В этот день Валерьян Григорьевич обедал один, потому что вся его семья уехала на званый обед, на который и он был приглашен, но решил не ехать, потому что сердцебиения и удушье все сильнее и сильнее мучили его.

Он смотрел в окно, как его жена и дочь усаживались в карету, а когда карета отъехала, пришел к себе, переоделся в халат и туфли и присел на кровать.

Все последнее время, как только он оставался один, он думал о смерти. Эта мысль была новая, неожиданная и до такой степени непонятная, что сколько он ни думал, ему все казалось, что он отвлекается, что ему что-то мешает дойти до самой сути, что как только он начинает "чувствовать" смерть, ему вспоминается вся жизнь, и эти воспоминания так захватывают его, как будто они приобрели особое и важное значение. Думать о себе он теперь мог без конца, и ему казалось, что от этих дум он не спит по ночам; и он не знал, порождают ли эти думы болезнь, или болезнь рождает думы? Стали ли его мысли болезнью, или сама болезнь обратилась в мысль? Но думать о своей смерти и жизни стало для него потребностью.

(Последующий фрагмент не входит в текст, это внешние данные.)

Lemma mark_spec w s c :
  repr w s → acceptable s (largest w) c →
  ∃ w', mark w c = Ok w' ∧ repr w' ({[c]} ∪ s) ∧ generation w' = generation w ∧
        largest w' = Z.max (largest w) c.
Proof.
  intros Hr (Hc & Hns & Hw). pose proof (repr_bounded _ _ Hr).
  set (lg := Z.max (largest w) c).
  assert (∃ b, wf_words b ∧ (∀ d, 0 ≤ d < REPLAY_WINDOW → wbit b d = bool_decide (lg - d ∈ s)) ∧
    (if largest w <? c then
      (c, if REPLAY_WINDOW <=? c - largest w then replicate 64 0
          else shift_window (Z.to_nat (c - largest w)) (bits w))
     else (largest w, bits w)) = (lg, b)) as (b & Hb & Hbits & Heq).
  { destruct (Z.ltb_spec (largest w) c).
    - destruct (advance_bits w s c Hr) as [? ?]; [done|]. eexists. split_and!; [done| |].
      + by replace lg with c by lia.
      + f_equal. lia.
    - exists (bits w). split; [apply (repr_words _ _ Hr)|].
      replace lg with (largest w) by lia. split; [apply (repr_bits _ _ Hr)|done]. }
  assert (0 ≤ lg - c < REPLAY_WINDOW) as Hd by (unfold REPLAY_WINDOW in *; lia).
  unfold REPLAY_WINDOW in Hd.
  destruct (lookup_lt_is_Some_2 b (Z.to_nat ((lg - c) / 64))) as [word Hword];
    [destruct Hb as [-> _]; Z.div_mod_to_equations; lia|].
  unfold mark. rewrite Heq. unfold idx. rewrite Hword. cbn [mbind outcome_bind].
  eexists. split; [done|]. split; [|done]. split; simpl.
  - apply wf_words_insert; [done|]. pose proof (wf_words_lookup b (Z.to_nat ((lg - c) / 64)) Hb) as Hr'.
    rewrite (list_lookup_total_correct _ _ _ Hword) in Hr'. apply lor_range; [lia|done|].
    rewrite Z.shiftl_1_l. split; [apply Z.pow_nonneg; lia|].
    apply Z.pow_lt_mono_r; [lia..|]. apply Z.mod_pos_bound. lia.
  - apply (repr_generation _ _ Hr).
  - intros c' [->%elem_of_singleton|Hin%(repr_range _ _ Hr)]%elem_of_union; lia.
  - destruct (repr_largest _ _ Hr) as [H0|Hin]; [right; set_solver by lia|].
    destruct (Z.max_spec (largest w) c) as [[? E]|[? E]]; fold lg in E; rewrite E; set_solver.
  - lia.
  - intros d Hd'. rewrite wbit_set, Hbits by (done || (unfold REPLAY_WINDOW in *; lia)).
    destruct (decide (d = lg - c)) as [->|].
    + rewrite bool_decide_true by done. replace (lg - (lg - c)) with c by lia.
      symmetry. apply bool_decide_true. set_solver.
    + rewrite (bool_decide_false (d = _)) by done. simpl. apply bool_decide_ext.
      assert (lg - d ≠ c) by lia. set_solver.
Qed.

Definition wf_token (t : ReplayCommit) : Prop := is_u64 (rc_counter t) ∧ is_u64 (rc_generation t).

Lemma commit_spec w s t :
  repr w s → wf_token t →
  let '(r, w') := commit w t in
  safe r ∧
  (r = Ok () ↔ acceptable s (largest w) (rc_counter t) ∧
               rc_generation t = generation w ∧ generation w < u64_max) ∧
  (r = Ok () → repr w' ({[rc_counter t]} ∪ s) ∧ generation w' = generation w + 1 ∧
               largest w' = Z.max (largest w) (rc_counter t)) ∧
  (r ≠ Ok () → w' = w).
Proof.
  intros Hr [Hc Hg]. destruct (check_spec w s _ Hr Hc) as [Hsafe Hiff]. unfold commit.
  destruct (Z.eqb_spec (rc_generation t) (generation w)) as [Heq|Hne]; simpl;
    [|split_and!; [done|split; [done|lia]|done..]].
  destruct (check w (rc_counter t)) as [[]|e|] eqn:Hk;
    [|split_and!; [done|split; [done|naive_solver]|done..]|done].
  pose proof (proj1 Hiff eq_refl) as Ha. unfold checked_add.
  destruct (Z.leb_spec (generation w + 1) u64_max); [|split_and!; [done| |done..]; split; [done|lia]].
  destruct (mark_spec w s _ Hr Ha) as (w' & -> & Hr' & Hg' & Hl').
  split_and!; [done|split; [intros _; split_and!; [done..|lia]|done]| |done].
  intros _. split; [|done]. destruct Hr'. split; try done.
  pose proof (repr_generation _ _ Hr). simpl. lia.
Qed.

(** C14: the mutable window implements the set of accepted counters: a counter is accepted
    exactly when it is acceptable to the abstract set (and the generation is not exhausted), an
    accepted counter is added to the set, and a rejected one leaves the window unchanged. *)
Theorem mark_after_auth_refines w s c :
  repr w s → is_u64 c →
  let '(r, w') := mark_after_auth w c in
  safe r ∧
  (r = Ok () ↔ acceptable s (largest w) c ∧ generation w < u64_max) ∧
  (r = Ok () → repr w' ({[c]} ∪ s) ∧ largest w' = Z.max (largest w) c) ∧
  (r ≠ Ok () → w' = w).
Proof.
  intros Hr Hc. destruct (check_spec w s c Hr Hc) as [Hsafe Hiff].
  unfold mark_after_auth, preview.
  destruct (check w c) as [[]|e|] eqn:Hk; cbn [mbind outcome_bind];
    [|split_and!; [done|split; [done|naive_solver]|done..]|done].
  pose proof (repr_generation _ _ Hr).
  pose proof (commit_spec w s (mkCommit c (generation w)) Hr) as Hs.
  destruct (commit w _) as [r w']. destruct Hs as (?&Hok&?&?); [by split|]. simpl in *.
  split_and!; [done| |naive_solver|done]. rewrite Hok. naive_solver.
Qed.

Lemma mark_after_auth_refines_witness :
  snd (mark_after_auth window_new 7) ≠ window_new ∧
  fst (mark_after_auth (snd (mark_after_auth window_new 7)) 7) = Err SessionError.Replay ∧
  repr (snd (mark_after_auth window_new 7)) ({[7]} ∪ ∅).
Proof.
  split; [by vm_compute|]. split; [by vm_compute|].
  pose proof (mark_after_auth_refines window_new ∅ 7 repr_new ltac:(compute_decide)) as H.
  destruct (mark_after_auth window_new 7) as [r w'] eqn:E.
  destruct H as (_ & _ & H & _). apply H.
  change r with (fst (r, w')). rewrite <-E. by vm_compute.
Defined.

(** A receiver that is handed any sequence of commit tokens, and the counters it accepts. *)
Fixpoint commits (w : ReplayWindow) (ts : list ReplayCommit) : list Z * ReplayWindow :=
  match ts with
  | [] => ([], w)
  | t :: ts =>
      let '(r, w1) := commit w t in
      let '(acc, w2) := commits w1 ts in
      (if is_ok r then rc_counter t :: acc else acc, w2)
  end.

Lemma commits_spec ts w s :
  repr w s → Forall wf_token ts →
  let '(acc, w') := commits w ts in
  NoDup acc ∧ (∀ c, c ∈ acc → c ∉ s) ∧ repr w' (list_to_set acc ∪ s) ∧
  generation w ≤ generation w'.
Proof.
  revert w s. induction ts as [|t ts IH]; intros w s Hr Hts; cbn [commits].
  { split_and!; [constructor|set_solver| |lia]. by rewrite list_to_set_nil, union_empty_l_L. }
  apply Forall_cons in Hts as [Ht Hts].
  pose proof (commit_spec w s t Hr Ht) as Hc. destruct (commit w t) as [r w1].
  destruct Hc as (Hsafe & Hiff & Hok & Herr).
  destruct r as [[]|e|]; [|rewrite (Herr ltac:(done)); specialize (IH w s Hr Hts);
    by destruct (commits w ts)|done].
  destruct (Hok eq_refl) as (Hr1 & Hg & _). specialize (IH w1 _ Hr1 Hts).
  destruct (commits w1 ts) as [acc w2]. destruct IH as (Hnd & Hdisj & Hr2 & Hg2).
  pose proof (proj1 Hiff eq_refl) as ((_ & Hns & _) & _). cbn [is_ok].
  split_and!; [constructor; [set_solver|done]|set_solver| |lia].
  rewrite list_to_set_cons.
  by replace ({[rc_counter t]} ∪ list_to_set acc ∪ s : gset Z)
    with (list_to_set acc ∪ ({[rc_counter t]} ∪ s) : gset Z) by set_solver.
Qed.

(** Whatever commit tokens a receiver is handed, in whatever order and however often, no
    counter is accepted twice. *)
Theorem accepted_counters_nodup ts :
  Forall wf_token ts → NoDup (fst (commits window_new ts)).
Proof.
  intros H. pose proof (commits_spec ts window_new ∅ repr_new H) as Hs.
  destruct (commits window_new ts). apply Hs.
Qed.

Lemma accepted_counters_nodup_witness :
  let ts := [mkCommit 5 0; mkCommit 5 1; mkCommit 3 1; mkCommit 3 2; mkCommit 6 2] in
  fst (commits window_new ts) = [5; 3; 6] ∧ NoDup (fst (commits window_new ts)).
Proof.
  split; [by vm_compute|]. apply accepted_counters_nodup.
  repeat constructor; unfold_widths; simpl; lia.
Defined.

(** Preview tokens are single use: once one token of a window was committed, no other token
    taken from the same window is ever accepted, whatever was committed in between. *)
Theorem stale_token_rejected w s t t' w1 ts :
  repr w s → wf_token t → Forall wf_token ts →
  commit w t = (Ok (), w1) → rc_generation t' = rc_generation t →
  commit (snd (commits w1 ts)) t' = (Err SessionError.Replay, snd (commits w1 ts)).
Proof.
  intros Hr Ht Hts Hc Hg. pose proof (commit_spec w s t Hr Ht) as Hs. rewrite Hc in Hs.
  destruct Hs as (_ & Hiff & Hok & _). destruct (Hok eq_refl) as (Hr1 & Hg1 & _).
  pose proof (proj1 Hiff eq_refl) as (_ & Ht' & _).
  pose proof (commits_spec ts w1 _ Hr1 Hts) as Hs. destruct (commits w1 ts) as [acc w2].
  destruct Hs as (_ & _ & _ & Hle). unfold commit, snd.
  by destruct (Z.eqb_spec (rc_generation t') (generation w2)); [lia|].
Qed.

Lemma stale_token_rejected_witness :
  let w1 := snd (commit window_new (mkCommit 2 0)) in
  let w2 := snd (commits w1 [mkCommit 9 1]) in
  largest w2 = 9 ∧ commit w2 (mkCommit 1 0) = (Err SessionError.Replay, w2).
Proof.
  split; [by vm_compute|].
  apply (stale_token_rejected window_new ∅ (mkCommit 2 0)); [apply repr_new|..].
  - compute_decide.
  - repeat constructor; unfold_widths; simpl; lia.
  - by vm_compute.
  - done.
Defined.

(** A sender that reserves [n] counters, each delivered in order. *)
Fixpoint in_order (n : nat) (c : Counters) (w : ReplayWindow) : option (Counters * ReplayWindow) :=
  match n with
  | O => Some (c, w)
  | S n =>
      match in_order n c w with
      | Some (c, w) =>
          let '(r, c') := reserve c in
          match r with
          | Ok counter =>
              let '(r, w') := mark_after_auth w counter in
              match r with Ok _ => Some (c', w') | _ => None end
          | _ => None
          end
      | None => None
      end
  end.

(** The counters a sender reserves are exactly 1, 2, 3, ... and a receiver accepts all of
    them when they arrive in order, up to the exhaustion of the 64-bit counter. *)
Theorem reserved_counters_accepted n :
  Z.of_nat n < u64_max →
  ∃ w s, in_order n counters_new window_new = Some (mkCounters (Z.of_nat n + 1), w) ∧
    repr w s ∧ largest w = Z.of_nat n ∧ generation w = Z.of_nat n ∧
    ∀ c, c ∈ s ↔ 1 ≤ c ≤ Z.of_nat n.
Proof.
  induction n as [|n IH]; intros Hn.
  { exists window_new, ∅. split_and!; [done|apply repr_new|done..|set_solver by lia]. }
  destruct IH as (w & s & Hrun & Hr & Hl & Hg & Hs); [lia|]. cbn [in_order]. rewrite Hrun.
  unfold reserve, next.
  assert ((Z.of_nat n + 1 =? 0) || (Z.of_nat n + 1 =? u64_max) = false) as -> by lia.
  assert (is_u64 (Z.of_nat n + 1)) as Hc by (unfold is_u64; lia).
  assert (acceptable s (largest w) (Z.of_nat n + 1)) as Ha.
  { split_and!; [lia..|rewrite Hs; lia|]. right. unfold REPLAY_JUMP_MAX, REPLAY_WINDOW. lia. }
  pose proof (check_spec w s _ Hr Hc) as [_ [_ Hk]]. unfold mark_after_auth, preview.
  rewrite (Hk Ha). cbn [mbind outcome_bind].
  pose proof (commit_spec w s (mkCommit (Z.of_nat n + 1) (generation w)) Hr) as Hm.
  destruct (commit w _) as [r w']. destruct Hm as (_ & Hiff & Hok & _).
  { split; [done|]. apply (repr_generation _ _ Hr). }
  cbn [rc_counter rc_generation] in *.
  assert (r = Ok ()) as -> by (apply Hiff; split_and!; [done..|lia]).
  destruct (Hok eq_refl) as (Hr' & Hg' & Hl'). eexists w', _.
  split_and!; [repeat f_equal; lia|done|lia..|]. intros c. set_unfold. rewrite Hs. lia.
Qed.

Никогда он не знал и не поверил бы, что это так интересно! По привычке он иногда брал книгу, пробовал читать, но интерес не возбуждался, напряженное внимание утомлялось и он с недоумением спрашивал себя, как могла его раньше занимать вся эта вымышленность, все эти истории о несуществующих людях, тогда как у него была своя жизнь, свои мысли, свои чувства. Как будто только теперь понял он простые слова: "своя жизнь", понял, что у него эта жизнь была и есть, и понял именно в то время, когда она должна была кончиться.

В тот день, когда он это понял, он долго, с волнением следил за своими детьми и вдруг сказал дочери: "помни, что у тебя есть своя жизнь!" Она засмеялась и, смеясь, поцеловала его. С тех пор, как он захворал, и жена, и дети часто ласкали его, но на его слова обращали еще менее внимания, чем раньше. Очевидно, что для них его мысли тоже отождествлялись с его болезнью, но болезнь имела значение, а мысли и слова -- никакого. Он это скоро заметил и избегал говорить, хотя это было очень тяжело.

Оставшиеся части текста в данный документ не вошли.